QUADRANTES
Three may be a mystical number and seven a holy one, but two and four and sixteen and so-forth are the numbers of science and rationality. When deprived of instruments, only with logic at hand, it is but natural to split our subjects in two, to split them again and again, until the desired number or amount is reached or can be added up from the newly created parts. So we divide a circle, first in half, then again, into four equal parts – into quadrants. On a compass, each represents the space between cardinal points, from North to East or from South to West. On the face of a clock it represents a quarter of an hour. On the weather charts of yore, they represent gradations of cloudiness.

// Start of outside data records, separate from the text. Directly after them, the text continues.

(** A run of the handler either writes nothing, or went through all the
    steps: then the four conditions hold, and the record written is the one
    built from the verification response. *)
Lemma handler_run (env : Env) (req : Request) (w : World) :
  (firestore (snd (handler env req w)) = firestore w
   /\ writes (snd (handler env req w)) = writes w)
  \/ (method req = "POST" /\ all_four env req = true /\
      exists v id url eventId code d,
        get2 (body req) "data" "id" = Normal id
        /\ verify_url id = Normal url
        /\ provider_reply env req = Normal v
        /\ recovered_identifier (body req) = Some eventId
        /\ fst (generateAdCode env (fetched env url w)) = Normal code
        /\ packageData code (clock env (clock_reads w)) (clock env (S (clock_reads w))) v
           = Normal d
        /\ firestore_error env (doc_path eventId d) d = None
        /\ fst (handler env req w) = Normal (success_response eventId d (totalAmountPaid d))
        /\ firestore (snd (handler env req w)) = <[doc_path eventId d := d]> (firestore w)
        /\ writes (snd (handler env req w)) = (doc_path eventId d, d) :: writes w).
Proof.
  destruct (handler_worlds env req w) as [->|[Hpost Hw]]; [now left|].
  rewrite (handler_post env req w Hpost).
  destruct (process_cases env req w) as
    [[_ (r & Hp)]|[[_ (r & id & url & _ & _ & Hp)]
                  |[Hall (v & id & url & eventId & Hid & Hurl & Hv & Hrec & Hp)]]].
  - left. rewrite Hp. destruct r; auto.
  - left. rewrite Hp. destruct r; auto.
  - rewrite Hp.
    destruct (create_package_spec env v eventId (fetched env url w)) as (code & Hcode & Hspec).
    change (clock_reads (fetched env url w)) with (clock_reads w) in Hspec.
    destruct (packageData code (clock env (clock_reads w)) (clock env (S (clock_reads w))) v)
      as [d|e] eqn:Hd.
    + destruct (firestore_error env (doc_path eventId d) d) as [e|] eqn:Hfs.
      * left. destruct Hspec as (w' & -> & Hf & Ht). simpl. split; [exact Hf|].
        now rewrite (writes_trace _ _ Ht).
      * right. split; [exact Hpost|]. split; [exact Hall|].
        destruct Hspec as (w' & -> & Hf & Ht).
        exists v, id, url, eventId, code, d. simpl. repeat split; auto.
        unfold writes. rewrite Ht. reflexivity.
    + left. destruct Hspec as (w' & -> & Hf & Ht). simpl. split; [exact Hf|].
      now rewrite (writes_trace _ _ Ht).
Qed.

The precision of the quadrants is attractive so we experiment. We have precise instruments now, so we divide our cycles into equal parts based not only on two but on three or other prime numbers. Some cycles are longer than others but they all revolve at the same speed and thus exciting, infectuous polyrhythms are created. Like numerous clocks ticking away in a hotel lobby, only the minutes are sometimes made up of 60 seconds, sometimes 40, sometimes 17.
This is how we tick away: different people in the same park on a beautiful day, minding our own business but inhabiting the same world. A cacophony of emotions and feelings. Hundreds of hearts, sometimes beating in time, sometimes singing in harmony; all spread across the horizon, each happy or sad in his or her quadrant.